What is being asked -
Give back every record exactly.

◆ ◆ ◆ ◆ ◆

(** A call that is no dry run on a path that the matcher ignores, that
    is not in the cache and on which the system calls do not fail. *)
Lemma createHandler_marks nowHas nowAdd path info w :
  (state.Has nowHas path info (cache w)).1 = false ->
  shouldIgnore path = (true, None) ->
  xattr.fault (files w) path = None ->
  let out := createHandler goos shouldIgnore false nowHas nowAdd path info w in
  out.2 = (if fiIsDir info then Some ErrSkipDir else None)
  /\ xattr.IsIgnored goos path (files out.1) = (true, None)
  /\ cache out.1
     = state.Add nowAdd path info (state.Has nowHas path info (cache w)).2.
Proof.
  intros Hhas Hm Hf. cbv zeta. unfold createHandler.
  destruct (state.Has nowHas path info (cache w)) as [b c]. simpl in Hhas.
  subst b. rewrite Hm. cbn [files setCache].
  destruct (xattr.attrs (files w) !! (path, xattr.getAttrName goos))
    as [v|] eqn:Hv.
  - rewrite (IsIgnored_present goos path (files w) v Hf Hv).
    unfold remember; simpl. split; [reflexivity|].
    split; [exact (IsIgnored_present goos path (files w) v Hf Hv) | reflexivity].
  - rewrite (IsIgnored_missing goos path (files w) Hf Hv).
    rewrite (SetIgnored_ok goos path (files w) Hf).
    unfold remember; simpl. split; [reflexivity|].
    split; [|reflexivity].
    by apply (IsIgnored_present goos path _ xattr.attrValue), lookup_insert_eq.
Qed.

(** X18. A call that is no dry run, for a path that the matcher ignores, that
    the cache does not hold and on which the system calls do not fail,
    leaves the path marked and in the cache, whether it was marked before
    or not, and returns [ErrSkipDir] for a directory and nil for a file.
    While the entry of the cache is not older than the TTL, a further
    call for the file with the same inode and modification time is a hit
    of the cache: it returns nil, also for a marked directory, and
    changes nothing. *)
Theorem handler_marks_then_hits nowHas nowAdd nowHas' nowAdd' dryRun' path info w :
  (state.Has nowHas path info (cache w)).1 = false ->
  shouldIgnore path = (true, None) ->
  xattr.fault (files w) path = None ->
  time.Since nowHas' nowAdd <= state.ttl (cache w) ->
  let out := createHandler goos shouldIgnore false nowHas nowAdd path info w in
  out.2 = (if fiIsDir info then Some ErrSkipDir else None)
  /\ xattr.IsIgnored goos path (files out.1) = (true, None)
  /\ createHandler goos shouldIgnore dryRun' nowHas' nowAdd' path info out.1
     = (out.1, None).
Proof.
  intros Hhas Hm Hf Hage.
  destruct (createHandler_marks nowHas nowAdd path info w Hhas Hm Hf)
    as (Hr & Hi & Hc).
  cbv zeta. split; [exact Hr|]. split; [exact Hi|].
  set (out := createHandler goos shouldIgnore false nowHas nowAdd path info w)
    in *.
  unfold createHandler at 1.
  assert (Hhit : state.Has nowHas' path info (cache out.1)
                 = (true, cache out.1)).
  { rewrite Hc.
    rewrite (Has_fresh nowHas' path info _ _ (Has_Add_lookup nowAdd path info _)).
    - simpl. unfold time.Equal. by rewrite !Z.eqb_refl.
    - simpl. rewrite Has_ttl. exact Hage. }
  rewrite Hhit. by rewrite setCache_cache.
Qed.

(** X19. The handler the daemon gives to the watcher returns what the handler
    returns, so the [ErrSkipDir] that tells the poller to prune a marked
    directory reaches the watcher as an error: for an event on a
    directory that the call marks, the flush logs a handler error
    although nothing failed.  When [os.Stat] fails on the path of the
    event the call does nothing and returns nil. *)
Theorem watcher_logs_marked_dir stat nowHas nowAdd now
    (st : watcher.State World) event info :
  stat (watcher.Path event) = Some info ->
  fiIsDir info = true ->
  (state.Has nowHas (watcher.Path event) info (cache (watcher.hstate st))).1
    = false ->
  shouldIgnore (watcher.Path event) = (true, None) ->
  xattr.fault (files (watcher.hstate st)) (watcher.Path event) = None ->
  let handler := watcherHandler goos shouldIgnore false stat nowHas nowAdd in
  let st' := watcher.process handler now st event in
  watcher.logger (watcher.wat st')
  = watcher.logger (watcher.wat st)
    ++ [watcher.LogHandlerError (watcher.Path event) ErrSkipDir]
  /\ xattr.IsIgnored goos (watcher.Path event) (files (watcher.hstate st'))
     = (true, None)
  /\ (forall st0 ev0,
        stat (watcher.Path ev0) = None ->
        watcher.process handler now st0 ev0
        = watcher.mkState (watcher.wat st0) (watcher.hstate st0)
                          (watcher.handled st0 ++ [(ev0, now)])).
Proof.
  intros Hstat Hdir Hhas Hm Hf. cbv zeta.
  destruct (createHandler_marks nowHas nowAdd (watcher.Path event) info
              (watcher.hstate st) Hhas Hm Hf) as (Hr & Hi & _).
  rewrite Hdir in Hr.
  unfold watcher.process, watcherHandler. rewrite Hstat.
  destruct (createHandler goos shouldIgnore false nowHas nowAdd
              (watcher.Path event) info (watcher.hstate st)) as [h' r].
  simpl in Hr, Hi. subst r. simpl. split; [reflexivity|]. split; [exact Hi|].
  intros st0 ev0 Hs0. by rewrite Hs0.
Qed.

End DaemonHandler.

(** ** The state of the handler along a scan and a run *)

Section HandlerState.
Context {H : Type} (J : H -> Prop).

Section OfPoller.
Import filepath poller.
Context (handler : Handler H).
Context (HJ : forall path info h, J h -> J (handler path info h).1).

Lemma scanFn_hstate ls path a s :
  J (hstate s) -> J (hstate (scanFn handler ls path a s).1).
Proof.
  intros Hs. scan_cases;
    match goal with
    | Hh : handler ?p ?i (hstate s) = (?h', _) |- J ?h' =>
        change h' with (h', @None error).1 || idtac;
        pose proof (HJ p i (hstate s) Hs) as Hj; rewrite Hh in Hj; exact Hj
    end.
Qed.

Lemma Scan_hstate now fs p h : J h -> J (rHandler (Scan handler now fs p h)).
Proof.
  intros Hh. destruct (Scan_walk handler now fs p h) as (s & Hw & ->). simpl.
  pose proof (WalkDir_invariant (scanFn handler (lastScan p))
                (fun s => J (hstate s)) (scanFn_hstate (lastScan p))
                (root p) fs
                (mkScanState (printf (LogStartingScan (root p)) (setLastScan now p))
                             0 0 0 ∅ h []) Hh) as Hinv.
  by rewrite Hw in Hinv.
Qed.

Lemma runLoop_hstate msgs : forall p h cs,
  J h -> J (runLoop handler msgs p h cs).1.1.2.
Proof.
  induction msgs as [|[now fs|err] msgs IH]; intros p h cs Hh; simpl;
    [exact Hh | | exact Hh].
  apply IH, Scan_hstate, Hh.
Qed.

◆ ◆ ◆ ◆ ◆

Solution to this problem -
(** A call that is no dry run on a path that the matcher ignores, that
    is not in the cache and on which the system calls do not fail. *)
Lemma createHandler_marks nowHas nowAdd path info w :
  (state.Has nowHas path info (cache w)).1 = false ->
  shouldIgnore path = (true, None) ->
  xattr.fault (files w) path = None ->
  let out := createHandler goos shouldIgnore false nowHas nowAdd path info w in
  out.2 = (if fiIsDir info then Some ErrSkipDir else None)
  /\ xattr.IsIgnored goos path (files out.1) = (true, None)
  /\ cache out.1
     = state.Add nowAdd path info (state.Has nowHas path info (cache w)).2.
Proof.
  intros Hhas Hm Hf. cbv zeta. unfold createHandler.
  destruct (state.Has nowHas path info (cache w)) as [b c]. simpl in Hhas.
  subst b. rewrite Hm. cbn [files setCache].
  destruct (xattr.attrs (files w) !! (path, xattr.getAttrName goos))
    as [v|] eqn:Hv.
  - rewrite (IsIgnored_present goos path (files w) v Hf Hv).
    unfold remember; simpl. split; [reflexivity|].
    split; [exact (IsIgnored_present goos path (files w) v Hf Hv) | reflexivity].
  - rewrite (IsIgnored_missing goos path (files w) Hf Hv).
    rewrite (SetIgnored_ok goos path (files w) Hf).
    unfold remember; simpl. split; [reflexivity|].
    split; [|reflexivity].
    by apply (IsIgnored_present goos path _ xattr.attrValue), lookup_insert_eq.
Qed.

(** X18. A call that is no dry run, for a path that the matcher ignores, that
    the cache does not hold and on which the system calls do not fail,
    leaves the path marked and in the cache, whether it was marked before
    or not, and returns [ErrSkipDir] for a directory and nil for a file.
    While the entry of the cache is not older than the TTL, a further
    call for the file with the same inode and modification time is a hit
    of the cache: it returns nil, also for a marked directory, and
    changes nothing. *)
Theorem handler_marks_then_hits nowHas nowAdd nowHas' nowAdd' dryRun' path info w :
  (state.Has nowHas path info (cache w)).1 = false ->
  shouldIgnore path = (true, None) ->
  xattr.fault (files w) path = None ->
  time.Since nowHas' nowAdd <= state.ttl (cache w) ->
  let out := createHandler goos shouldIgnore false nowHas nowAdd path info w in
  out.2 = (if fiIsDir info then Some ErrSkipDir else None)
  /\ xattr.IsIgnored goos path (files out.1) = (true, None)
  /\ createHandler goos shouldIgnore dryRun' nowHas' nowAdd' path info out.1
     = (out.1, None).
Proof.
  intros Hhas Hm Hf Hage.
  destruct (createHandler_marks nowHas nowAdd path info w Hhas Hm Hf)
    as (Hr & Hi & Hc).
  cbv zeta. split; [exact Hr|]. split; [exact Hi|].
  set (out := createHandler goos shouldIgnore false nowHas nowAdd path info w)
    in *.
  unfold createHandler at 1.
  assert (Hhit : state.Has nowHas' path info (cache out.1)
                 = (true, cache out.1)).
  { rewrite Hc.
    rewrite (Has_fresh nowHas' path info _ _ (Has_Add_lookup nowAdd path info _)).
    - simpl. unfold time.Equal. by rewrite !Z.eqb_refl.
    - simpl. rewrite Has_ttl. exact Hage. }
  rewrite Hhit. by rewrite setCache_cache.
Qed.

(** X19. The handler the daemon gives to the watcher returns what the handler
    returns, so the [ErrSkipDir] that tells the poller to prune a marked
    directory reaches the watcher as an error: for an event on a
    directory that the call marks, the flush logs a handler error
    although nothing failed.  When [os.Stat] fails on the path of the
    event the call does nothing and returns nil. *)
Theorem watcher_logs_marked_dir stat nowHas nowAdd now
    (st : watcher.State World) event info :
  stat (watcher.Path event) = Some info ->
  fiIsDir info = true ->
  (state.Has nowHas (watcher.Path event) info (cache (watcher.hstate st))).1
    = false ->
  shouldIgnore (watcher.Path event) = (true, None) ->
  xattr.fault (files (watcher.hstate st)) (watcher.Path event) = None ->
  let handler := watcherHandler goos shouldIgnore false stat nowHas nowAdd in
  let st' := watcher.process handler now st event in
  watcher.logger (watcher.wat st')
  = watcher.logger (watcher.wat st)
    ++ [watcher.LogHandlerError (watcher.Path event) ErrSkipDir]
  /\ xattr.IsIgnored goos (watcher.Path event) (files (watcher.hstate st'))
     = (true, None)
  /\ (forall st0 ev0,
        stat (watcher.Path ev0) = None ->
        watcher.process handler now st0 ev0
        = watcher.mkState (watcher.wat st0) (watcher.hstate st0)
                          (watcher.handled st0 ++ [(ev0, now)])).
Proof.
  intros Hstat Hdir Hhas Hm Hf. cbv zeta.
  destruct (createHandler_marks nowHas nowAdd (watcher.Path event) info
              (watcher.hstate st) Hhas Hm Hf) as (Hr & Hi & _).
  rewrite Hdir in Hr.
  unfold watcher.process, watcherHandler. rewrite Hstat.
  destruct (createHandler goos shouldIgnore false nowHas nowAdd
              (watcher.Path event) info (watcher.hstate st)) as [h' r].
  simpl in Hr, Hi. subst r. simpl. split; [reflexivity|]. split; [exact Hi|].
  intros st0 ev0 Hs0. by rewrite Hs0.
Qed.

End DaemonHandler.

(** ** The state of the handler along a scan and a run *)

Section HandlerState.
Context {H : Type} (J : H -> Prop).

Section OfPoller.
Import filepath poller.
Context (handler : Handler H).
Context (HJ : forall path info h, J h -> J (handler path info h).1).

Lemma scanFn_hstate ls path a s :
  J (hstate s) -> J (hstate (scanFn handler ls path a s).1).
Proof.
  intros Hs. scan_cases;
    match goal with
    | Hh : handler ?p ?i (hstate s) = (?h', _) |- J ?h' =>
        change h' with (h', @None error).1 || idtac;
        pose proof (HJ p i (hstate s) Hs) as Hj; rewrite Hh in Hj; exact Hj
    end.
Qed.

Lemma Scan_hstate now fs p h : J h -> J (rHandler (Scan handler now fs p h)).
Proof.
  intros Hh. destruct (Scan_walk handler now fs p h) as (s & Hw & ->). simpl.
  pose proof (WalkDir_invariant (scanFn handler (lastScan p))
                (fun s => J (hstate s)) (scanFn_hstate (lastScan p))
                (root p) fs
                (mkScanState (printf (LogStartingScan (root p)) (setLastScan now p))
                             0 0 0 ∅ h []) Hh) as Hinv.
  by rewrite Hw in Hinv.
Qed.

Lemma runLoop_hstate msgs : forall p h cs,
  J h -> J (runLoop handler msgs p h cs).1.1.2.
Proof.
  induction msgs as [|[now fs|err] msgs IH]; intros p h cs Hh; simpl;
    [exact Hh | | exact Hh].
  apply IH, Scan_hstate, Hh.
Qed.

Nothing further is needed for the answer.